DATA FOR THIS EXERCISE:
▼
(** A reactor decides when, and with which error code, an outstanding wait
    resolves. *)
Definition reactor : Type := channel -> option error_code.

(** Modelled from the spec: the reactor is an external collaborator.  A wait
    on a closed channel resolves with the channel-closed signal, whether it
    was outstanding when the channel was closed or is issued afterwards; a
    wait on an open channel resolves once an event is queued. *)
Definition wait_resolution : reactor :=
  fun ch =>
    if closed ch then Some bad_file_descriptor
    else match pending ch with
         | [] => None
         | _ :: _ => Some success
         end.

(** A reactor signals closure when every wait on a closed channel resolves
    with [bad_file_descriptor]. *)
Definition signals_closure (resolve : reactor) : Prop :=
  forall ch, closed ch = true -> resolve ch = Some bad_file_descriptor.

Section Observer.

Variable target : target_device.
Variable self : DeviceObserver.

(** [callback] is the handle of a non-empty [DeviceCallback]: both callers
    test the function object before they pass it on.  Line 164 evaluates the
    two arguments (left to right here; C++ leaves the order open) and calls
    the callback. *)
Definition invokeIfMatch (callback : nat) (dev : udev_device) : M unit :=
  matched <- invokeIfMatch_loop (subsystem target) dev (properties target);;
  if matched then
    node <- udev_device_get_devnode dev;;
    identity <- readId dev (noSerialPrefix_ self);;
    call callback node identity
  else ret tt.

(** ** Classification of a live event: [handleDeviceEvent], lines 87-99 *)

(** A NULL [dev] has no action, so the last [match] sees a device whenever
    it sees a handler. *)
Definition handleDeviceEvent (dev : option udev_device) : M unit :=
  action <- udev_device_get_action dev;;
  match action with
  | None => ret tt
  | Some action =>
      let handler : DeviceCallback :=
        if String.eqb action "add" then addCallback_ self
        else if String.eqb action "remove" then removeCallback_ self
        else None in
      match handler, dev with
      | Some h, Some d => invokeIfMatch h d
      | _, _ => ret tt
      end
  end.

(** ** The read loop: [receiveEvent] and [stop], lines 68-85 *)

(** [stop()]. *)
Definition stop (ch : channel) : channel :=
  mk_channel true (armed ch) (pending ch).

(** [receiveEvent()] registers the completion handler and returns. *)
Definition receiveEvent (ch : channel) : M channel :=
  emit Arm;;; ret (mk_channel (closed ch) true (pending ch)).

(** The completion handler passed to [async_read_some], lines 73-84, run
    when the outstanding wait has resolved with [ec].  (Releasing the
    device at line 81 has no effect that is observed here.) *)
Definition on_wait_resolved (ec : error_code) (ch : channel) : M channel :=
  match ec with
  | bad_file_descriptor => ret ch
  | _ =>
      r <- udev_monitor_receive_device ch;;
      handleDeviceEvent (fst r);;;
      receiveEvent (snd r)
  end.

Variable resolve : reactor.

(** One turn of the reactor: if the outstanding wait has resolved, it is
    consumed and its completion handler runs. *)
Definition poll (ch : channel) : M channel :=
  if armed ch then
    match resolve ch with
    | Some ec =>
        on_wait_resolved ec (mk_channel (closed ch) false (pending ch))
    | None => ret ch
    end
  else ret ch.

(** What can happen to a started observer, one thing at a time: a call of
    [stop()], the arrival of an event on the monitor socket, a turn of the
    reactor. *)
Inductive input : Type :=
| CallStop
| Enqueue (dev : option udev_device)
| Poll.

Definition step (ch : channel) (i : input) : M channel :=
  match i with
  | CallStop => ret (stop ch)
  | Enqueue dev =>
      ret (mk_channel (closed ch) (armed ch) (pending ch ++ [dev])%list)
  | Poll => poll ch
  end.

Fixpoint run (ch : channel) (inputs : list input) : M channel :=
  match inputs with
  | [] => ret ch
  | i :: rest => ch' <- step ch i;; run ch' rest
  end.

End Observer.

(** ** Reading a trace *)

(** The diagnostics of a trace, in order. *)
Fixpoint logs (t : list event) : list string :=
  match t with
  | [] => []
  | Log m :: t' => m :: logs t'
  | _ :: t' => logs t'
  end.

(** The names of the properties read, in order. *)
Fixpoint property_reads (t : list event) : list string :=
  match t with
  | [] => []
  | GetProperty n :: t' => n :: property_reads t'
  | _ :: t' => property_reads t'
  end.

(** The callback invocations of a trace, in order. *)
Fixpoint invocations (t : list event) : list (nat * string * string) :=
  match t with
  | [] => []
  | Invoke cb path id :: t' => (cb, path, id) :: invocations t'
  | _ :: t' => invocations t'
  end.

(** A filter pair holds of a device record. *)
Definition pair_matches (dev : udev_device) (filter : string * string) : Prop :=
  or_null (dev_properties dev !! fst filter) = snd filter.

(** [with_path_tag tag dev] and [with_devnode node dev]: the record [dev] with
    its path tag, resp. its device node, replaced ([None] removes it). *)
Definition with_path_tag (tag : option string) (dev : udev_device) : udev_device :=
  mk_device (dev_action dev)
    (match tag with
     | Some t => <["ID_PATH_TAG" := t]> (dev_properties dev)
     | None => delete "ID_PATH_TAG" (dev_properties dev)
     end)
    (dev_devnode dev).

Definition with_devnode (node : option string) (dev : udev_device) : udev_device :=
  mk_device (dev_action dev) (dev_properties dev) node.

(** ** What the branches compute *)

(** The suffix the path-tag branch computes from the tag [p]. *)
Definition path_tag_suffix (p : string) : string :=
  let idx := StdString.find_last_of p "usb-" in
  if (idx <? StdString.size p)%N
  then StdString.skip (N.to_nat (StdString.wrap (idx + 1))) p
  else p.

(** The suffix the device-node branch computes from the node path [n]. *)
Definition devnode_suffix (n : string) : string :=
  if (5 <? StdString.size n)%N then StdString.skip 5 n else n.

Definition reads_of (filters : list (string * string)) : list event :=
  map (fun f => GetProperty (fst f)) filters.

(** What the loop logs when it stops at the pair [(name, expected)]. *)
Definition mismatch_events (subsystem : string) (dev : udev_device)
    (name expected : string) : list event :=
  if negb (String.eqb name "ID_BUS")
     && negb (String.eqb name "ID_USB_INTERFACE_NUM")
  then [Log (mismatch_message subsystem name
               (or_null (dev_properties dev !! name)) expected)]
  else [].

(** The events that arrive during [inputs], in order. *)
Definition arrivals (inputs : list input) : list (option udev_device) :=
  omap (fun i => match i with Enqueue d => Some d | _ => None end) inputs.

(** ** Example records *)

(** The observer of the spec's end-to-end scenarios: family prefix "evil",
    both callbacks installed, devices of vendor Acme on the tty subsystem. *)
Definition acme_target : target_device :=
  mk_target "tty" [("ID_BUS", "usb"); ("ID_VENDOR", "Acme")].

Definition evil_observer : DeviceObserver :=
  mk_observer "evil" (Some 1%nat) (Some 2%nat).

(** The end-to-end record of the spec: a tty device of vendor Acme with
    serial number ABC123 at /dev/ttyUSB0. *)
Definition acme_device : udev_device :=
  mk_device (Some "add")
    {[ "ID_VENDOR" := "Acme"; "ID_SERIAL_SHORT" := "ABC123" ]}
    (Some "/dev/ttyUSB0").

Definition acme_usb_device : udev_device :=
  mk_device (Some "add")
    {[ "ID_BUS" := "usb"; "ID_VENDOR" := "Acme";
       "ID_SERIAL_SHORT" := "ABC123" ]}
    (Some "/dev/ttyUSB0").

Definition otherco_device : udev_device :=
  mk_device (Some "add")
    {[ "ID_BUS" := "usb"; "ID_VENDOR" := "OtherCo" ]}
    (Some "/dev/ttyUSB1").

Definition change_event : udev_device :=
  mk_device (Some "change")
    {[ "ID_BUS" := "usb"; "ID_VENDOR" := "Acme" ]}
    (Some "/dev/ttyUSB0").

Definition hub_device : udev_device :=
  mk_device (Some "add")
    {[ "ID_PATH_TAG" := "pci-0000:00:14.0-usb-0:3:1.0" ]}
    (Some "/dev/ttyUSB0").

(** A record whose path tag goes on after the USB part. *)
Definition bridged_device : udev_device :=
  mk_device (Some "add")
    {[ "ID_PATH_TAG" := "pci-0000_00_14_0-usb-0_3_1_0-scsi-0_0_0_0" ]}
    (Some "/dev/ttyUSB0").

Definition bare_device (node : option string) : udev_device :=
  mk_device None ∅ node.

(** ** Enumeration at start-up: [start], lines 42-66 *)

(** libudev's accessors yield NULL when they are handed a NULL device: such a
    device reads as a record without action, properties and device node. *)
Definition null_device : udev_device := mk_device None ∅ None.

Definition deref (dev : option udev_device) : udev_device :=
  default null_device dev.

Section Start.

Variable target : target_device.
Variable self : DeviceObserver.

(** The [udev_list_entry_foreach] loop, lines 56-60.  [scan] holds, in the
    order of the enumeration, what [udev_device_new_from_syspath] yields for
    each entry (NULL when the device cannot be opened).  The enumeration
    calls guarded by the assertions at lines 45-52 are taken to succeed. *)
Fixpoint start_loop (callback : nat) (scan : list (option udev_device))
  : M unit :=
  match scan with
  | [] => ret tt
  | dev :: rest =>
      invokeIfMatch target self callback (deref dev);;;
      start_loop callback rest
  end.

(** [start()]. *)
Definition start (scan : list (option udev_device)) (ch : channel)
  : M channel :=
  (match addCallback_ self with
   | Some callback => start_loop callback scan
   | None => ret tt
   end);;;
  receiveEvent ch.

End Start.

(** ** Deliveries *)

(** The filter spec holds of a record, as a boolean. *)
Definition matches (dev : udev_device) (filters : list (string * string))
  : bool :=
  forallb
    (fun f => String.eqb (or_null (dev_properties dev !! fst f)) (snd f))
    filters.

(** The invocation owed to a record through the callback [callback]: one,
    with the record's device node and identity, when the record matches. *)
Definition delivery (target : target_device) (self : DeviceObserver)
    (callback : nat) (dev : udev_device) : list (nat * string * string) :=
  if matches dev (properties target) then
    match dev_devnode dev, result (readId dev (noSerialPrefix_ self)) with
    | Some node, Ret identity => [(callback, node, identity)]
    | _, _ => []
    end
  else [].

(** The callback installed for an action tag. *)
Definition handler_of (self : DeviceObserver) (action : option string)
  : DeviceCallback :=
  match action with
  | Some action =>
      if String.eqb action "add" then addCallback_ self
      else if String.eqb action "remove" then removeCallback_ self
      else None
  | None => None
  end.

(** The invocation owed to a dequeued live event. *)
Definition live_delivery (target : target_device) (self : DeviceObserver)
    (dev : option udev_device) : list (nat * string * string) :=
  match dev with
  | Some d =>
      match handler_of self (dev_action d) with
      | Some callback => delivery target self callback d
      | None => []
      end
  | None => []
  end.

(** The number of events that [inputs] make the read loop dequeue from a
    queue that holds [queued] events: every reactor turn that finds an event
    takes one. *)
Fixpoint dequeued (queued : nat) (inputs : list input) : nat :=
  match inputs with
  | [] => 0
  | Enqueue _ :: rest => dequeued (S queued) rest
  | Poll :: rest =>
      match queued with
      | O => dequeued O rest
      | S queued' => S (dequeued queued' rest)
      end
  | CallStop :: rest => dequeued queued rest
  end.

(** A reactor wakes on events when, on an open channel, a wait resolves
    exactly if an event is queued, and then without the closure signal. *)
Definition wakes_on_event (resolve : reactor) : Prop :=
  forall ch,
    closed ch = false ->
    match pending ch with
    | [] => resolve ch = None
    | _ :: _ => exists ec, resolve ch = Some ec /\ ec <> bad_file_descriptor
    end.

(** [with_property name value dev]: the record [dev] with the property
    [name] set to [value], or removed for [None]. *)
Definition with_property (name : string) (value : option string)
    (dev : udev_device) : udev_device :=
  mk_device (dev_action dev)
    (match value with
     | Some v => <[name := v]> (dev_properties dev)
     | None => delete name (dev_properties dev)
     end)
    (dev_devnode dev).

(** A record can be delivered when, if it matches, it has a device node to
    hand to the callback. *)
Definition deliverable (target : target_device) (dev : udev_device) : Prop :=
  matches dev (properties target) = true -> dev_devnode dev <> None.

Definition live_deliverable (target : target_device)
    (dev : option udev_device) : Prop :=
  forall d, dev = Some d -> deliverable target d.
(** * The ADA plugin system: registry, catalog and dispatch

    A shallow embedding of [server/plugins/__init__.py] (the contract
    [PluginBase] and the [PluginManager]) and of the [execute_function]
    routers of the five plugins shipped beside it, followed by the
    properties of the discovery / registration / dispatch mechanism. *)

From Stdlib Require Import String Ascii ZArith Bool.
From stdpp Require Import base tactics option list.
Import ListNotations.
Local Open Scope string_scope.
Local Open Scope list_scope.
Local Set Warnings "-register-all".

(** * Part I. Definitions *)

(** ** Python values *)

(** The values that travel in argument mappings and payloads (JSON-like). *)
Inductive PyVal : Type :=
| VNone
| VBool (b : bool)
| VInt (z : Z)
| VStr (s : string)
| VList (l : list PyVal)
| VDict (d : list (string * PyVal)).

(** ** Python dictionaries

    A [dict] keeps its keys in insertion order; assigning to a key that is
    already there replaces the value and leaves the key where it was. *)
Module PyDict.

Definition t (V : Type) : Type := list (string * V).

Definition empty {V} : t V := [].

(** [d.get(k)] *)
Fixpoint get {V} (k : string) (d : t V) : option V :=
  match d with
  | [] => None
  | (k', v) :: r => if String.eqb k' k then Some v else get k r
  end.

(** [d[k] = v] *)
Fixpoint set {V} (k : string) (v : V) (d : t V) : t V :=
  match d with
  | [] => [(k, v)]
  | (k', v') :: r =>
      if String.eqb k' k then (k', v) :: r else (k', v') :: set k v r
  end.

(** [d] without the key [k] (what is left in [**kwargs] once a named
    parameter has taken [k]). *)
Fixpoint remove {V} (k : string) (d : t V) : t V :=
  match d with
  | [] => []
  | (k', v) :: r =>
      if String.eqb k' k then remove k r else (k', v) :: remove k r
  end.

(** [k in d] *)
Definition mem {V} (k : string) (d : t V) : bool :=
  match get k d with Some _ => true | None => false end.

(** [d.keys()], [d.values()], [len(d)] *)
Definition keys {V} (d : t V) : list string := map fst d.
Definition values {V} (d : t V) : list V := map snd d.
Definition len {V} (d : t V) : nat := length d.

(** A well-formed dictionary holds each key once. *)
Definition wf {V} (d : t V) : Prop := NoDup (keys d).

End PyDict.

Abbreviation Kwargs := (PyDict.t PyVal).
Abbreviation Payload := (PyDict.t PyVal).

(** Truth value of an optional mapping, as [if x:] tests it: [None] and the
    empty dict are false. *)
Definition truthy {V} (x : option (PyDict.t V)) : bool :=
  match x with
  | None => false
  | Some [] => false
  | Some (_ :: _) => true
  end.

(** ** Exceptions and outcomes *)

Inductive PyExn : Type :=
| TypeError_missing (callee : string) (params : list string)
| TypeError_unexpected (callee : string) (k : string)
| TypeError_multiple (callee : string) (k : string)
| AttributeError (attr : string)
| OtherException (cls : string) (msg : string)
| NonException (cls : string) (msg : string).

(** [isinstance(e, Exception)]: what [except Exception] catches.
    [NonException] stands for the exceptions that derive from
    [BaseException] only ([SystemExit], [KeyboardInterrupt],
    [GeneratorExit], [asyncio.CancelledError]); [OtherException] for any
    other instance of [Exception]. *)
Definition is_Exception (e : PyExn) : bool :=
  match e with
  | NonException _ _ => false
  | _ => true
  end.

(** What a call does: it returns a value or raises. *)
Inductive outcome (A : Type) : Type :=
| Returned (a : A)
| Raised (e : PyExn).
Arguments Returned {A} a.
Arguments Raised {A} e.

(** The structured failure [{"error": msg}]. *)
Definition error_payload (msg : string) : Payload := [("error", VStr msg)].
▲
INSTRUCTIONS TO FOLLOW:
Return each line among the entries that holds the word "order".

PROBLEM SOLUTION:
    two arguments (left to right here; C++ leaves the order open) and calls
(** The diagnostics of a trace, in order. *)
(** The names of the properties read, in order. *)
(** The callback invocations of a trace, in order. *)
(** The events that arrive during [inputs], in order. *)
    order of the enumeration, what [udev_device_new_from_syspath] yields for
    A [dict] keeps its keys in insertion order; assigning to a key that is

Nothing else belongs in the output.